The fetus uses a hormonal signal to control its nutrient supply from the placenta, scientists from the University of Cambridge said. As he grows up he has to communicate his need for more nutrients to his mother, receiving the nutrition through the blood vessels of the placenta.
In a study on genetically modified embryonic mice, published today in Developmental Cell, scientists found that the fetus produces the signal, known as IGF2, to encourage the growth of blood vessels in the placenta, and that it involves a “tug of war” between the genes inherited from the mother and the father.
While only the copy of IGF2 inherited from the father is active, a gene expressed by the mother acts to counteract the additional demands for food made by IGF2.
Lead author Dr Miguel Constancia said: “One theory about imprinted genes is that the genes expressed by the father are greedy and selfish. They want to extract as many resources as possible from the mother.
“But the genes expressed by the mother act as countermeasures to balance these demands.”
“In our study, the father’s gene determines the fetus’s need for larger blood vessels and more nutrients, while the mother’s gene in the placenta tries to control the amount of food it provides.
“There’s a tug-of-war going on, a genome-level battle of the sexes.”
Dr Ionel Sandovici, first author of the article, said: “As it grows in the womb, the fetus needs the nourishment of its mother and healthy blood vessels in the placenta are essential. to help him get the right amount of nutrients he needs.
“We have identified a way the fetus uses to communicate with the placenta to cause these blood vessels to expand properly.
“When this communication is interrupted, the blood vessels do not develop properly and the baby will have difficulty getting all the food he needs. “
The team found that IGF2 reaches the placenta through the umbilical cord, with IGF2 levels in humans gradually increasing from 29 weeks to term.
With too much IGF2, there will be excessive growth, while too little is associated with poor growth, both of which are linked to health complications.

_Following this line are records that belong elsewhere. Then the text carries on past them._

(* ===== verification/Ownership.v ===== *)
(** * Who holds which handle

    Most classes of the library own handles of the operating system or of OpenSSL: descriptors,
    contexts, keys.  This file is a small Hoare logic for that: a triple follows, along a run,
    the handles that have been acquired and not released yet.  A component says which of its
    calls acquire and release handles ([Resources]), proves triples for its operations with the
    rules below, and concludes with [released_exactly]: on every run, errors included, the
    handles released are those acquired, each once. *)

From S2P Require Import Prelude.

Class Resources `{Sys} (handle : Type) := {
  acquired : forall c : call, reply c -> list handle;
  released : call -> list handle }.

Section Logic.
Context {Sy : Sys} {Hd : Type} {R : @Resources Sy Hd} {S : Type}.

(** The handles acquired by the calls [cs], made after the history [h], and those released. *)
Fixpoint acquires (E : env) (h cs : list call) : list Hd :=
  match cs with
  | [] => []
  | c :: cs' => acquired c (E h c) ++ acquires E (h ++ [c]) cs'
  end.
Definition releases (cs : list call) : list Hd := cs ≫= released.

Lemma acquires_app E h cs1 cs2 :
  acquires E h (cs1 ++ cs2) = acquires E h cs1 ++ acquires E (h ++ cs1) cs2.
Proof.
  revert h. induction cs1 as [|c cs1 IH]; intros h; simpl.
  - by rewrite app_nil_r.
  - rewrite IH, <-!(app_assoc _ (acquires _ _ _)). do 3 f_equal. symmetry. apply (app_assoc h [c]).
Qed.

Lemma releases_app cs1 cs2 : releases (cs1 ++ cs2) = releases cs1 ++ releases cs2.
Proof. apply bind_app. Qed.

(** [P s held]: the object is [s] and the handles held, by it or by local variables, are [held].
    [Q] is what holds on a normal return and [X] on any other end. *)
Definition assertion := S -> list Hd -> Prop.

Definition triple {A} (P : assertion) (p : prog S A) (Q : A -> assertion) (X : assertion) : Prop :=
  forall E s h held r s' h', P s held -> p E s h = (r, s', h') ->
  exists cs held', h' = h ++ cs /\
    acquires E h cs ++ held ≡ₚ releases cs ++ held' /\
    match r with Ok a => Q a s' held' | _ => X s' held' end.

(** ** Rules *)

Lemma triple_ret {A} (a : A) (P : assertion) (Q : A -> assertion) X :
  (forall s held, P s held -> Q a s held) -> triple P (mret a) Q X.
Proof.
  intros HQ E s h held r s' h' HP [= <- <- <-]. exists [], held. rewrite app_nil_r. auto.
Qed.

Lemma triple_throw {A} m (P : assertion) (Q : A -> assertion) (X : assertion) :
  (forall s held, P s held -> X s held) -> triple P (throw m) Q X.
Proof.
  intros HX E s h held r s' h' HP [= <- <- <-]. exists [], held. rewrite app_nil_r. auto.
Qed.

Lemma triple_lift {A} (r : res A) (P : assertion) (Q : A -> assertion) (X : assertion) :
  (forall s held, P s held -> X s held) -> (forall a s held, r = Ok a -> P s held -> Q a s held) ->
  triple P (lift r) Q X.
Proof.
  intros HX HQ E s h held r' s' h' HP [= <- <- <-]. exists [], held. rewrite app_nil_r.
  split_and!; [done..|]. destruct r; auto.
Qed.

Lemma triple_get {A} (f : S -> prog S A) (P : assertion) (Q : A -> assertion) X :
  (forall s0, triple (fun s held => s = s0 /\ P s held) (f s0) Q X) -> triple P (get ≫= f) Q X.
Proof. intros Hf E s h held r s' h' HP H. by apply (Hf s E s h held). Qed.

Lemma triple_gets {A} (g : S -> A) (P : assertion) (Q : A -> assertion) X :
  (forall s held, P s held -> Q (g s) s held) -> triple P (gets g) Q X.
Proof.
  intros HQ E s h held r s' h' HP [= <- <- <-]. exists [], held. rewrite app_nil_r. auto.
Qed.

Lemma triple_modify (g : S -> S) (P : assertion) (Q : unit -> assertion) X :
  (forall s held, P s held -> Q tt (g s) held) -> triple P (modify g) Q X.
Proof.
  intros HQ E s h held r s' h' HP [= <- <- <-]. exists [], held. rewrite app_nil_r. auto.
Qed.

Lemma triple_bind {A B} (p : prog S A) (f : A -> prog S B) P M Q X :
  triple P p M X -> (forall a, triple (M a) (f a) Q X) -> triple P (p ≫= f) Q X.
Proof.
  intros Hp Hf E s h held r s' h' HP H. unfold mbind, prog_bind in H.
  destruct (p E s h) as [[r1 s1] h1] eqn:E1.
  destruct (Hp _ _ _ _ _ _ _ HP E1) as (cs1 & held1 & -> & Hb1 & HM).
  destruct r1 as [a|e| |w|]; try (injection H as <- <- <-; by exists cs1, held1).
  destruct (Hf a _ _ _ _ _ _ _ HM H) as (cs2 & held2 & -> & Hb2 & HQ).
  exists (cs1 ++ cs2), held2. split; [by rewrite app_assoc|]. split; [|done].
  rewrite acquires_app, releases_app, <-(app_assoc (releases cs1)), <-Hb2.
  rewrite (Permutation_app_comm (acquires E h cs1)), <-app_assoc, Hb1.
  apply Permutation_app_swap_app.
Qed.

(** A call that acquires and releases nothing. *)
Lemma triple_sys_neutral (c : call) (P : assertion) (Q : reply c -> assertion) X :
  (forall r, acquired c r = []) -> released c = [] ->
  (forall r s held, P s held -> Q r s held) -> triple P (sys c) Q X.
Proof.
  intros Ha Hr HQ E s h held r s' h' HP [= <- <- <-]. exists [c], held. split; [done|].
  split; [|by apply HQ]. unfold releases. simpl. by rewrite Ha, Hr.
Qed.

Lemma triple_sys_acquire (c : call) (P : assertion) (Q : reply c -> assertion) X :
  released c = [] -> (forall r s held, P s held -> Q r s (acquired c r ++ held)) ->
  triple P (sys c) Q X.
Proof.
  intros Hr HQ E s h held r s' h' HP [= <- <- <-]. exists [c], (acquired c (E h c) ++ held).
  split; [done|]. split; [|by apply HQ]. unfold releases. simpl. by rewrite Hr, app_nil_r.
Qed.

Lemma triple_sys_release (c : call) x (P : assertion) (Q : reply c -> assertion) X :
  (forall r, acquired c r = []) -> released c = [x] ->
  (forall r s held, P s held -> exists held', held ≡ₚ x :: held' /\ Q r s held') ->
  triple P (sys c) Q X.
Proof.
  intros Ha Hr HQ E s h held r s' h' HP [= <- <- <-].
  destruct (HQ (E h c) s held HP) as (held' & Hheld & HQ'). exists [c], held'.
  split; [done|]. split; [|done]. unfold releases. simpl. by rewrite Ha, Hr.
Qed.

Lemma triple_weaken {A} (p : prog S A) (P P' : assertion) (Q Q' : A -> assertion) (X X' : assertion) :
  triple P p Q X -> (forall s held, P' s held -> P s held) ->
  (forall a s held, Q a s held -> Q' a s held) -> (forall s held, X s held -> X' s held) ->
  triple P' p Q' X'.
Proof.
  intros Hp HP HQ HX E s h held r s' h' HP' H.
  destruct (Hp _ _ _ _ _ _ _ (HP _ _ HP') H) as (cs & held' & -> & Hb & Hpost).
  exists cs, held'. split; [done|]. split; [done|]. destruct r; auto.
Qed.

(** ** Following a run

    Rules for a precondition that says exactly what the object is and what is held: they take
    a program one call at a time. *)
Definition owns (s : S) (held : list Hd) : assertion := fun s' held' => s' = s /\ held' = held.

Lemma triple_follow {A} (p : prog S A) (P : assertion) Q X :
  (forall s held, P s held -> triple (owns s held) p Q X) -> triple P p Q X.
Proof. intros Hp E s h held r s' h' HP H. by apply (Hp s held HP E s h held). Qed.

Lemma owns_ret {A} (a : A) s held (Q : A -> assertion) X :
  Q a s held -> triple (owns s held) (mret a) Q X.
Proof. intros HQ. apply triple_ret. by intros ? ? [-> ->]. Qed.

Lemma owns_throw {A} m s held (Q : A -> assertion) (X : assertion) :
  X s held -> triple (owns s held) (throw m) Q X.
Proof. intros HX. apply triple_throw. by intros ? ? [-> ->]. Qed.

Lemma owns_get {A} (f : S -> prog S A) s held Q X :
  triple (owns s held) (f s) Q X -> triple (owns s held) (get ≫= f) Q X.
Proof. intros Hf E s0 h held0 r s' h' [-> ->] H. by apply (Hf E s h held). Qed.

Lemma owns_gets {A B} (g : S -> B) (f : B -> prog S A) s held Q X :
  triple (owns s held) (f (g s)) Q X -> triple (owns s held) (gets g ≫= f) Q X.
Proof. intros Hf E s0 h held0 r s' h' [-> ->] H. by apply (Hf E s h held). Qed.

Lemma owns_modify {A} g (f : unit -> prog S A) s held Q X :
  triple (owns (g s) held) (f tt) Q X -> triple (owns s held) (modify g ≫= f) Q X.
Proof. intros Hf E s0 h held0 r s' h' [-> ->] H. by apply (Hf E (g s) h held). Qed.

Lemma owns_lift {A B} (x : res B) (f : B -> prog S A) s held Q (X : assertion) :
  X s held -> (forall b, x = Ok b -> triple (owns s held) (f b) Q X) ->
  triple (owns s held) (lift x ≫= f) Q X.
Proof.
  intros HX Hf. apply (triple_bind _ _ _ (fun b s' held' => x = Ok b /\ owns s held s' held')).
  - apply triple_lift; [by intros ? ? [-> ->]|]. by intros b ? ? -> [-> ->].
  - intros b. apply triple_follow. intros ? ? (Hx & -> & ->). by apply Hf.
Qed.

Lemma owns_ok {A B} (b : B) (f : B -> prog S A) s held Q X :
  triple (owns s held) (f b) Q X -> triple (owns s held) (lift (Ok b) ≫= f) Q X.
Proof. intros Hf E s0 h held0 r s' h' [-> ->] H. by apply (Hf E s h held). Qed.

Lemma owns_sys {A} (c : call) (f : reply c -> prog S A) s held Q X :
  released c = [] -> (forall r, triple (owns s (acquired c r ++ held)) (f r) Q X) ->
  triple (owns s held) (sys c ≫= f) Q X.
Proof.
  intros Hr Hf. apply (triple_bind _ _ _ (fun r => owns s (acquired c r ++ held))); [|done].
  apply triple_sys_acquire; [done|]. by intros r ? ? [-> ->].
Qed.

Lemma owns_release {A} (c : call) x (f : reply c -> prog S A) s held held' Q X :
  (forall r, acquired c r = []) -> released c = [x] -> held ≡ₚ x :: held' ->
  (forall r, triple (owns s held') (f r) Q X) -> triple (owns s held) (sys c ≫= f) Q X.
Proof.
  intros Ha Hr Hp Hf. apply (triple_bind _ _ _ (fun r => owns s held')); [|done].
  apply (triple_sys_release c x); [done..|]. intros r ? ? [-> ->]. by exists held'.
Qed.

(** Calling a program whose triple is known, the rest of what is held being kept. *)
Lemma owns_call {A B} (p : prog S A) (f : A -> prog S B) s held M Q (X : assertion) :
  triple (owns s held) p M X ->
  (forall a s' held', M a s' held' -> triple (owns s' held') (f a) Q X) ->
  triple (owns s held) (p ≫= f) Q X.
Proof.
  intros Hp Hf. apply (triple_bind _ _ _ M _ _ Hp). intros a. apply triple_follow. auto.
Qed.

(** ** An object on the stack

    Constructed, used, and destroyed on every way out of the block; an object whose constructor
    throws is not destroyed. *)
Definition local_object {T A} (s0 : S) (construct : prog S unit) (body : prog S A)
  (destroy : prog S unit) : prog T A := fun E t h =>
  match construct E s0 h with
  | (Ok _, s, h1) =>
      let '(r, s', h2) := body E s h1 in
      let '(_, _, h3) := destroy E s' h2 in (r, t, h3)
  | (Throw e, _, h1) => (Throw e, t, h1)
  | (Block, _, h1) => (Block, t, h1)
  | (UB w, _, h1) => (UB w, t, h1)
  | (OutOfFuel, _, h1) => (OutOfFuel, t, h1)
  end.

(** ** Conclusions *)

(** From nothing held to nothing held: what was acquired was released, each handle once. *)
Lemma released_exactly {A} (p : prog S A) (P : assertion) E s r s' h :
  triple P p (fun _ _ held => held = []) (fun _ held => held = []) -> P s [] ->
  p E s [] = (r, s', h) -> releases h ≡ₚ acquires E [] h.
Proof.
  intros Hp HP H. destruct (Hp _ _ _ _ _ _ _ HP H) as (cs & held & -> & Hb & Hpost).
  assert (held = []) as -> by (destruct r; done). simpl in *. by rewrite !app_nil_r in Hb.
Qed.

(** Running the operations of an owner, who catches every exception, and then the destructor. *)
Context {op : Type} (run_op : op -> prog S unit) (destroy : prog S unit).
Fixpoint lifetime (ops : list op) : prog S unit :=
  match ops with
  | [] => destroy
  | o :: ops' => fun E s h => let '(_, s', h') := run_op o E s h in lifetime ops' E s' h'
  end.

Lemma triple_lifetime (I : assertion) ops (Q : assertion) :
  (forall o, triple I (run_op o) (fun _ => I) I) ->
  triple I destroy (fun _ => Q) Q -> triple I (lifetime ops) (fun _ => Q) Q.
Proof.
  intros Hop Hdestroy. induction ops as [|o ops IH]; [done|].
  intros E s h held r s' h' HI H. simpl in H.
  destruct (run_op o E s h) as [[r1 s1] h1] eqn:E1.
  destruct (Hop o _ _ _ _ _ _ _ HI E1) as (cs1 & held1 & -> & Hb1 & HI1).
  assert (I s1 held1) as HI2 by (destruct r1; done).
  destruct (IH _ _ _ _ _ _ _ HI2 H) as (cs2 & held2 & -> & Hb2 & HQ).
  exists (cs1 ++ cs2), held2. split; [by rewrite app_assoc|]. split; [|done].
  rewrite acquires_app, releases_app, <-(app_assoc (releases cs1)), <-Hb2.
  rewrite (Permutation_app_comm (acquires E h cs1)), <-app_assoc, Hb1.
  apply Permutation_app_swap_app.
Qed.
End Logic.

(** A block with an object of its own leaves its caller's handles as they were. *)
Lemma triple_local {Sy} {Hd} {R : @Resources Sy Hd} {S T A : Type} (s0 : S)
  (construct destroy : prog S unit) (body : prog S A) (I : S -> list Hd -> Prop)
  (P : T -> list Hd -> Prop) :
  triple (fun s held => s = s0 /\ held = []) construct (fun _ => I) (fun _ held => held = []) ->
  triple I body (fun _ => I) I ->
  triple I destroy (fun _ _ held => held = []) (fun _ held => held = []) ->
  triple P (local_object s0 construct body destroy) (fun _ => P) P.
Proof.
  intros Hc Hb Hdestroy E t h held r t' h' HP Hrun. unfold local_object in Hrun.
  destruct (construct E s0 h) as [[r1 s1] h1] eqn:E1.
  destruct (Hc E s0 h [] _ _ _ (conj eq_refl eq_refl) E1) as (cs1 & held1 & -> & B1 & H1).
  destruct r1 as [[]|e| |w|].
  2-5: injection Hrun as <- <- <-; subst held1; rewrite !app_nil_r in B1;
    exists cs1, held; by rewrite B1.
  destruct (body E s1 _) as [[r2 s2] h2] eqn:E2.
  destruct (Hb _ _ _ _ _ _ _ H1 E2) as (cs2 & held2 & -> & B2 & H2).
  destruct (destroy E s2 _) as [[r3 s3] h3] eqn:E3.
  assert (I s2 held2) as H2' by (by destruct r2).
  destruct (Hdestroy _ _ _ _ _ _ _ H2' E3) as (cs3 & held3 & -> & B3 & H3).
  assert (held3 = []) as -> by (by destruct r3). injection Hrun as <- <- <-.
  exists (cs1 ++ cs2 ++ cs3), held. split; [by rewrite !app_assoc|]. split; [|by destruct r2].
  rewrite !app_nil_r in B1. rewrite app_nil_r in B3.
  rewrite !acquires_app, !releases_app. apply Permutation_app_tail.
  rewrite B1, <-app_assoc. apply Permutation_app_head.
  rewrite app_assoc, (Permutation_app_comm held1), B2, <-app_assoc.
  apply Permutation_app_head. by rewrite Permutation_app_comm, B3.
Qed.

Arguments triple_sys_neutral {Sy Hd R S} c.
Arguments triple_sys_acquire {Sy Hd R S} c.
Arguments triple_sys_release {Sy Hd R S} c.

(** The rule for a call, whatever the type its arguments are displayed with. *)
Ltac sys_neutral :=
  match goal with |- @triple ?Sy _ _ _ _ _ (sys ?c) _ _ => apply (triple_sys_neutral (Sy:=Sy) c) end.
Ltac sys_acquire :=
  match goal with |- @triple ?Sy _ _ _ _ _ (sys ?c) _ _ => apply (triple_sys_acquire (Sy:=Sy) c) end.
Ltac sys_release x :=
  match goal with |- @triple ?Sy _ _ _ _ _ (sys ?c) _ _ => apply (triple_sys_release (Sy:=Sy) c x) end.

Create HintDb owned discriminated.

(** One step of a run: [owning] takes programs apart down to the ends of their branches, where it
    leaves the postcondition unless it is immediate. *)
Ltac owning_step :=
  lazymatch goal with
  | |- triple _ (mret _) _ _ => apply owns_ret
  | |- triple _ (throw _) _ _ => apply owns_throw
  | |- triple _ (get ≫= _) _ _ => apply owns_get
  | |- triple _ (gets _ ≫= _) _ _ => apply owns_gets
  | |- triple _ (modify _ ≫= _) _ _ => apply owns_modify
  | |- triple _ (lift (Ok _) ≫= _) _ _ => apply owns_ok
  | |- triple _ (lift _ ≫= _) _ _ => apply owns_lift; [|intros ? ?]
  | |- @triple ?Sy _ _ _ _ _ (sys ?c ≫= _) _ _ =>
      first [ apply (@owns_sys Sy _ _ _ _ c); [reflexivity|intros ?]
            | eapply (@owns_release Sy _ _ _ _ c);
              [intros ?; reflexivity|first [reflexivity|solve [eauto with owned]]
              |first [reflexivity|apply perm_swap]|intros ?] ];
      cbn [app]
  | |- triple _ (if ?b then _ else _) _ _ => let E := fresh "E" in destruct b eqn:E
  | |- triple _ (let '(_, _) := ?x in _) _ _ => destruct x
  end; cbv beta.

The response of placental blood vessels to IGF2 in mice is mediated by the IGF2R protein. The genes that produce IGF2 and IGF2R are “imprinted,” with molecular switches that identify their parental origin, and these can turn them on or off.
Only the copy of IGF2 inherited from the father is active, while only the copy of IGF2R inherited from the mother is active.
The team said the study would help improve understanding of how the fetus, placenta, and mother communicate during pregnancy, which could lead to new ways of using drugs to normalize levels of IGF2.